• Provided data:
________________________
(* ===== verification/BallotStep.v ===== *)
(** * How the ballot protocol moves a slot

    One relation, [slot_le], bounds what any method can do to a slot,
    whether it returns or throws: the phase never goes back, the recorded
    statement of a node is only replaced by a newer one, an externalized
    slot keeps its ballots, and the history and the driver calls only grow.
    [self_step] adds what holds when a method returns.  Together they give
    termination: neither the recursion through [processEnvelope] nor the
    bump loop exhausts its bound. *)

From Stdlib Require Import Sorted.
From S2P Require Import Prelude OrdContainers QuorumSet ScpTypes BallotOrder Federated Ballot.
Import BP.

(** ** The relation *)

Definition phaseRank (p : SCPPhase) : Z :=
  match p with SCP_PHASE_PREPARE => 0 | SCP_PHASE_CONFIRM => 1 | SCP_PHASE_EXTERNALIZE => 2 end.

Definition phaseOf (s : Slot) : SCPPhase := mPhase (mBallotProtocol s).
Definition latest (s : Slot) : EnvelopeMap := mLatestEnvelopes (mBallotProtocol s).
Definition level (s : Slot) : Z := mCurrentMessageLevel (mBallotProtocol s).

Definition isExternalized (c : DriverCall) : bool :=
  match c with ValueExternalized _ _ => true | _ => false end.
Definition extCount (s : Slot) : Z := count isExternalized (mDriverCalls s).

(** The five ballots (b, p, p', h, c). *)
Definition ballots (b : BallotProtocol) :=
  (mCurrentBallot b, mPrepared b, mPreparedPrime b, mHighBallot b, mCommit b).

(** [e'] replaces [e] as the recorded statement of a node. *)
Definition supersedes (e e' : SCPEnvelope) : Prop :=
  e' = e \/ isNewerStatement (statement e) (statement e') = true.

Global Instance supersedes_preorder : PreOrder supersedes.
Proof.
  split; [by left|]. intros x y z [->|Hxy] [->|Hyz]; unfold supersedes; auto.
  right. by eapply isNewerPledges_trans.
Qed.

Definition latest_le (m m' : EnvelopeMap) : Prop :=
  forall n e, om_find n m = Some e -> exists e', om_find n m' = Some e' /\ supersedes e e'.

Global Instance latest_le_preorder : PreOrder latest_le.
Proof.
  split.
  - intros m n e He. exists e. split; [done|reflexivity].
  - intros m1 m2 m3 H12 H23 n e He. destruct (H12 n e He) as (e2 & He2 & Hs2).
    destruct (H23 n e2 He2) as (e3 & He3 & Hs3). exists e3. split; [done|]. by etransitivity.
Qed.

(** The value announced as externalized is that of the commit ballot. *)
Definition extOk (s : Slot) : Prop :=
  forall i v, ValueExternalized i v ∈ mDriverCalls s ->
    i = mSlotIndex s /\ phaseOf s = SCP_PHASE_EXTERNALIZE /\
    exists c, mCommit (mBallotProtocol s) = Some c /\ value c = v.

(** The ballot envelopes handed to the driver, in order. *)
Definition ballotEmission (c : DriverCall) : option SCPEnvelope :=
  match c with
  | EmitEnvelope e => match pledges (statement e) with NOMINATE _ => None | _ => Some e end
  | _ => None
  end.
Definition emitted (s : Slot) : list SCPEnvelope := omap ballotEmission (mDriverCalls s).

Definition newerEnvelope (e e' : SCPEnvelope) : Prop :=
  isNewerStatement (statement e) (statement e') = true.

(** The emitted ballot statements are ever newer; [mLastEnvelope] and
    [mLastEnvelopeEmit] bound them from above. *)
Record emitOk (s : Slot) : Prop := {
  eo_sorted : StronglySorted newerEnvelope (emitted s);
  eo_bound : forall e, e ∈ emitted s ->
    exists p, mLastEnvelopeEmit (mBallotProtocol s) = Some p /\ supersedes e (pointee p);
  eo_link : forall p, mLastEnvelopeEmit (mBallotProtocol s) = Some p ->
    exists l, mLastEnvelope (mBallotProtocol s) = Some l /\
      (if bool_decide (addr p = addr l) then p = l else newerEnvelope (pointee p) (pointee l));
  eo_addr : forall l, mLastEnvelope (mBallotProtocol s) = Some l ->
    (addr l < mNextAddr (mBallotProtocol s))%nat;
  eo_addr_emit : forall p, mLastEnvelopeEmit (mBallotProtocol s) = Some p ->
    (addr p < mNextAddr (mBallotProtocol s))%nat;
  eo_ballot : forall l, mLastEnvelope (mBallotProtocol s) = Some l ->
    ballotEmission (EmitEnvelope (pointee l)) = Some (pointee l);
}.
________________________
• Work to be completed:
Find all lines in the records that hold the word "true". Copy them.

• Result for this task:
  match c with ValueExternalized _ _ => true | _ => false end.
  e' = e \/ isNewerStatement (statement e) (statement e') = true.
  isNewerStatement (statement e) (statement e') = true.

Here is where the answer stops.